When we talk about multiplication of functions, we are essentially combining two functions into one by multiplying their outputs. Suppose we have two functions, like in the exercise:

• \( f(t) = 6t^2 \)
• \( g(t) = 5t^3 \)

This means if we want to find the result of \( (f * g)(t) \), we multiply the outputs of these functions at each point \( t \). It becomes a simple product of the two given expressions: \[ (f * g)(t) = f(t) \cdot g(t) = (6t^2) \cdot (5t^3) \] This is just like multiplying numbers, where you multiply everything inside the parentheses by everything in the other parentheses.

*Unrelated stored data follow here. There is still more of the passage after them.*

(** X9.  [dup2 (a, b)] changes nothing when [b] (from 2 on) already
    resolves to what [a] resolves to: in a well-formed table with the alias
    counts bounded it returns [b] in the very state it was called in, so that
    a [dup2] done twice is a [dup2] done once. *)
Theorem dup2_onto_alias_is_noop (a b : Z) (s : state) :
  well_formed FDCOUNT_LIMIT s -> alias_count_bound FDCOUNT_LIMIT s ->
  a <> b -> get a s <> 0 -> 2 <= b -> get b s = get a s ->
  sys_dup2 a b s = Done b s.
Proof.
  intros (_ & Hc & _) Hbd Hne Ha Hb Hsame.
  destruct (get_in_range FDCOUNT_LIMIT a s Ha) as [Hra Hga].
  destruct (get_in_range FDCOUNT_LIMIT b s ltac:(congruence)) as [Hrb Hgb].
  assert (Hlk : fdTable s !! b = Some (get a s)).
  { assert (Hcb : cell (fdTable s) b = get a s) by congruence.
    unfold cell in Hcb. destruct (fdTable s !! b) as [x|]; cbn in Hcb; congruence. }
  unfold dup2.
  destruct (Z.eqb_spec (get a s) 0); [contradiction|].
  destruct (Z.eqb_spec a b); [contradiction|].
  destruct (resolved_cases a s Hc Ha) as [E|[E|[Hreal [fo Hfo]]]].
  - destruct (Z.eqb_spec (get a s) 1); [|contradiction]. cbn [bind].
    rewrite (close_input_sentinel FDCOUNT_LIMIT b (set_stdin_count (stdin_count s + 1) s))
      by exact (eq_trans Hsame E).
    cbn [bind]. f_equal. destruct s.
    unfold set_fdTable, set_stdin_count, set_stdout_count in *. cbn in *.
    f_equal; first [lia | apply insert_id; exact Hlk].
  - destruct (Z.eqb_spec (get a s) 1); [lia|].
    destruct (Z.eqb_spec (get a s) 2); [|contradiction]. cbn [bind].
    rewrite (close_output_sentinel FDCOUNT_LIMIT b (set_stdout_count (stdout_count s + 1) s))
      by first [exact (eq_trans Hsame E) | lia].
    cbn [bind]. f_equal. destruct s.
    unfold set_fdTable, set_stdin_count, set_stdout_count in *. cbn in *.
    f_equal; first [lia | apply insert_id; exact Hlk].
  - destruct (Z.eqb_spec (get a s) 1); [lia|]. destruct (Z.eqb_spec (get a s) 2); [lia|].
    rewrite Hfo. cbn [bind].
    set (s1 := set_files (<[get a s:=mkFile (dupCount fo + 1)]> (files s)) s).
    assert (Hgb1 : get b s1 = get a s) by exact Hsame.
    rewrite (close_open_file b (mkFile (dupCount fo + 1)) s1 Hb);
      [| rewrite Hgb1; exact Hreal | rewrite Hgb1; cbn; apply lookup_insert_eq].
    cbn zeta. cbn [bind dupCount]. rewrite Hgb1.
    pose proof (Hbd _ _ Hfo) as Hle.
    pose proof (aliases_two FDCOUNT_LIMIT s (get a s) a b Hra Hrb Hne Ha
                  (eq_sym Hga) ltac:(congruence)) as H2.
    destruct (Z.eqb_spec (dupCount fo + 1) 0); [lia|].
    f_equal. destruct s as [t i ci co es fs um ip tr].
    unfold set_fdTable, set_files, s1 in *. cbn in *. f_equal.
    + rewrite insert_insert_eq. apply insert_id. exact Hlk.
    + rewrite insert_insert_eq. apply insert_id.
      rewrite Hfo. f_equal. destruct fo as [d]. cbn. f_equal. lia.
Qed.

Simplifying expressions involves reducing them into their simplest or most compact form. After multiplying the functions, as in our exercise example,we got:\[ (f * g)(t) = (6t^2) \cdot (5t^3) \] The next step is to simplify this expression by:

• Multiplying the coefficients: \(6\times 5\).
• Applying rules of exponents to combine the \(t\) terms.

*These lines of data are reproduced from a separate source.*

Lemma free_steps_count fuel w l w' l' :
  free_steps fuel w l = Returned (w', l') -> fail_checker l' = 0%nat.
Proof.
  revert w l. induction fuel as [|fuel IH]; intros w l Hr; [discriminate|].
  cbn [free_steps] in Hr.
  destruct (call_try_step w (current_time l) (dt l)) as [w1 [[res t'] dt']].
  destruct res.
  - injection Hr as _ <-. reflexivity.
  - destruct (fail_checker_call (fail_checker l)); [|discriminate].
    apply IH in Hr. exact Hr.
Qed.

Lemma simulate_not_aborted (fuel : nat) (w : World) (x_init : vectorN_t)
    (end_time : R) (w' : World) :
  stepper_always success ->
  simulate fuel w x_init end_time <> Thrown w'.
Proof.
  intros Hs.
  assert (Hbody : forall f e p w0 l w1, loop_body f e p w0 l <> Thrown w1).
  { intros f e p w0 l w1. unfold loop_body.
    destruct (Rgtb p 0).
    - match goal with
      | |- context [breakpoint_steps f ?w2 ?l2] =>
          pose proof (breakpoint_steps_accepting f w2 l2 w1 Hs) as Hb;
          destruct (breakpoint_steps f w2 l2) as [[w3 l3]|w3|]
      end; try discriminate. congruence.
    - destruct f as [|f]; [discriminate|].
      match goal with
      | |- context [free_steps (S f) w0 ?l2] =>
          destruct (free_steps_accepting f w0 l2 Hs) as (w3 & l3 & ->)
      end.
      discriminate. }
  assert (Hloop : forall f e p w0 l w1,
            integration_loop f e p w0 l <> Thrown w1).
  { induction f as [|f IH]; intros e p w0 l w1; [discriminate|].
    cbn [integration_loop].
    destruct (stop_condition e (flushDataSnapshot w0) l); [discriminate|].
    pose proof (Hbody f e p (flushDataSnapshot w0) l) as Hb.
    destruct (loop_body f e p (flushDataSnapshot w0) l) as [[w2 l2]|w2|];
      [apply IH | now elim (Hb w2) | discriminate]. }
  unfold simulate.
  destruct (negb (isInitialized_ (engine w))); [discriminate|].
  destruct (negb (length x_init =? nx (model_ w))%nat); [discriminate|].
  destruct (Rltb end_time 5e-2); [discriminate|].
  match goal with
  | |- context [integration_loop fuel ?e ?p ?w0 ?l] =>
      pose proof (Hloop fuel e p w0 l) as Hl;
      destruct (integration_loop fuel e p w0 l) as [[w2 l2]|w2|]
  end; try discriminate.
  intros Heq. injection Heq as ->. now elim (Hl w').
Qed.

(** X18: a stepper that accepts every step never sets off the checker of
    failed steps: the count of consecutive failures stays at 0 through
    both inner loops, and neither these loops nor [simulate] end by the
    exception of the checker.  That exception is what [Thrown] stands for
    in the model of [simulate]; an exception that the controller, the
    callback or another collaborator raises is not part of the model. *)
Theorem accepting_stepper_checker_idle :
  stepper_always success ->
  (forall fuel w l w' l',
     fail_checker l = 0%nat ->
     breakpoint_steps fuel w l = Returned (w', l') -> fail_checker l' = 0%nat)
  /\ (forall fuel w l w' l',
        free_steps fuel w l = Returned (w', l') -> fail_checker l' = 0%nat)
  /\ (forall fuel w l w', breakpoint_steps fuel w l <> Thrown w')
  /\ (forall fuel w l w', free_steps fuel w l <> Thrown w')
  /\ (forall fuel w x_init end_time w',
        simulate fuel w x_init end_time <> Thrown w').
Proof.
  intros Hs. split; [|split; [|split; [|split]]].
  - intros fuel w l w' l'. now apply breakpoint_steps_count.
  - intros fuel w l w' l'. apply free_steps_count.
  - intros fuel w l w'. now apply breakpoint_steps_accepting.
  - intros fuel w l w'. destruct fuel as [|fuel]; [discriminate|].
    destruct (free_steps_accepting fuel w l Hs) as (w1 & l1 & ->).
    discriminate.
  - intros fuel w x_init end_time w'. now apply simulate_not_aborted.
Qed.

(** X19: the checker of failed steps tolerates 500 consecutive refusals and
    throws at the next one: with a stepper that refuses every step, the
    loop of free steps entered with the count at 0 is still running after
    500 calls of the stepper and has thrown after 501. *)
Theorem refusing_stepper_throws (fuel : nat) (w : World) (l : locals) :
  stepper_always fail ->
  fail_checker l = 0%nat ->
  ((fuel <= 500)%nat -> free_steps fuel w l = OutOfFuel)
  /\ ((500 < fuel)%nat -> exists w', free_steps fuel w l = Thrown w').
Proof.
  intros Hs Hl.
  pose proof (free_steps_refusing fuel w l Hs ltac:(lia)) as H.
  rewrite Hl, Nat.add_0_r in H.
  destruct (Nat.leb_spec fuel 500); split; intros; try lia; exact H.
Qed.


(** ** The sensors between two of their updates *)

Lemma systemDynamics_sensors_kept w t x0 :
  epsilon <= sensorsUpdatePeriod (stepper (engineOptions_ (engine w))) ->
  sensors_kept w (fst (systemDynamics w t x0)).
Proof.
  intros Hs. unfold systemDynamics, sensors_kept. cbv zeta.
  rewrite (Rltb_ge _ _ Hs).
  destruct_lets; proj_simpl; repeat split.
Qed.

(** X27: the data of the sensors are held between two of their updates:
    when the update period of the sensors is not below the machine
    epsilon, no evaluation of the dynamics, call of the stepper or
    sequence of integration steps of either inner loop changes them. *)
Theorem sensors_held (w : World) :
  epsilon <= sensorsUpdatePeriod (stepper (engineOptions_ (engine w))) ->
  (forall t x0, sensors_kept w (fst (systemDynamics w t x0)))
  /\ (forall t dt0, sensors_kept w (fst (call_try_step w t dt0)))
  /\ (forall fuel l w',
        outcome_world (breakpoint_steps fuel w l) = Some w' ->
        sensors_kept w w')
  /\ (forall fuel l w',
        outcome_world (free_steps fuel w l) = Some w' -> sensors_kept w w').
Proof.
  intros Hs.
  assert (Hdyn : forall w1 t x0,
            sensors_kept w w1 -> sensors_kept w (fst (systemDynamics w1 t x0))).
  { intros w1 t x0 [Ho Hk].
    destruct (systemDynamics_sensors_kept w1 t x0) as [Ho' Hk'];
      [now rewrite Ho|].
    split; congruence. }
  assert (Hstate : forall w1 x' d', sensors_kept w w1 ->
            sensors_kept w (with_stepperState w1
                      (with_dxdt (with_x (stepperState_ (engine w1)) x') d')))
    by (intros w1 x' d' Hw1; exact Hw1).
  assert (Hrefl : sensors_kept w w) by (split; reflexivity).
  split; [|split; [|split]].
  - intros t x0. now apply systemDynamics_sensors_kept.
  - intros t dt0.
    apply (call_try_step_preserves (sensors_kept w) Hdyn Hstate). exact Hrefl.
  - intros fuel l w' Hr.
    apply (breakpoint_steps_preserves (sensors_kept w) Hdyn Hstate fuel w l);
      [exact Hrefl | exact Hr].
  - intros fuel l w' Hr.
    apply (free_steps_preserves (sensors_kept w) Hdyn Hstate fuel w l);
      [exact Hrefl | exact Hr].
Qed.

(** ** The schedule of the break-points *)

Lemma breakpoint_steps_exit fuel w l w' l' :
  breakpoint_steps fuel w l = Returned (w', l') ->
  next_time l' = next_time l /\ next_time l' <= current_time l'.
Proof.
  revert w l. induction fuel as [|fuel IH]; intros w l Hr; [discriminate|].
  cbn [breakpoint_steps] in Hr.
  destruct (Rltb_spec (current_time l) (next_time l)) as [Hlt | Hge].
  - destruct (call_try_step w (current_time l) _) as [w1 [[res t'] dt']].
    destruct res.
    + apply IH in Hr. exact Hr.
    + destruct (fail_checker_call (fail_checker l)); [|discriminate].
      apply IH in Hr. exact Hr.
  - injection Hr as <- <-. split; [reflexivity | lra].
Qed.

Lemma loop_body_schedule fuel e p w l w' l' :
  p > 0 ->
  loop_body fuel e p w l = Returned (w', l') ->
  next_time l' = next_time l + Rmin p (e - next_time l)
  /\ next_time l' <= current_time l'.
Proof.
  intros Hp Hr. unfold loop_body in Hr. rewrite Rgtb_gt in Hr by exact Hp.
  match type of Hr with
  | context [breakpoint_steps fuel ?w0 ?l0] =>
      pose proof (breakpoint_steps_exit fuel w0 l0) as Hx;
      destruct (breakpoint_steps fuel w0 l0) as [[w1 l1]|w1|]; try discriminate
  end.
  injection Hr as <- <-. destruct (Hx w1 l1 eq_refl) as [Hn Hc].
  cbn [next_time] in Hn. split; [exact Hn | exact Hc].
Qed.

Lemma Rmin_schedule (k p e : R) :
  0 < p -> Rmin k e + Rmin p (e - Rmin k e) = Rmin (k + p) e.
Proof.
  intros Hp. unfold Rmin.
  repeat match goal with
         | |- context [Rle_dec ?a ?b] => destruct (Rle_dec a b)
         end; lra.
Qed.

Lemma loop_run_schedule e p w l n w' l' :
  p > 0 ->
  loop_run e p w l n w' l' ->
  forall k : R,
    next_time l = Rmin k e ->
    next_time l <= current_time l ->
    next_time l' = Rmin (k + INR n * p) e
    /\ next_time l' <= current_time l'.
Proof.
  intros Hp.
  induction 1 as [w l Hstop | w l fb w1 l1 n w' l' Hstop Hb Hrun IH];
    intros k Hk Hc.
  - cbn [INR]. rewrite Rmult_0_l, Rplus_0_r. now split.
  - destruct (loop_body_schedule _ _ _ _ _ _ _ Hp Hb) as [Hn1 Hc1].
    rewrite Hk, Rmin_schedule in Hn1 by exact Hp.
    destruct (IH (k + p) Hn1 Hc1) as [Hn Hc'].
    split; [|exact Hc'].
    rewrite Hn, S_INR. f_equal. ring.
Qed.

So, you end up with:\[ (f * g)(t) = 30t^{(2+3)} \].Breaking it down helps keep complex multiplication easy to manage.

Exponent rules are crucial when working with expressions involving powers. These rules help us work with terms like \( t^2 \) and \( t^3 \) in the multiplication of functions. The basic exponent rule applied here is: when you multiply powers with the same base, you add the exponents. So for our functions:

• Multiplying \( t^2 \) and \( t^3 \) results in \( t^{2+3} \).
• This simplifies to \( t^5 \), meaning the base stays the same and the exponents are added together.

This rule simplifies our expression from \((6t^2)(5t^3)\) to \(30t^5\).Utilizing exponent rules makes it easier to handle and reduce expressions that seem complex at first glance.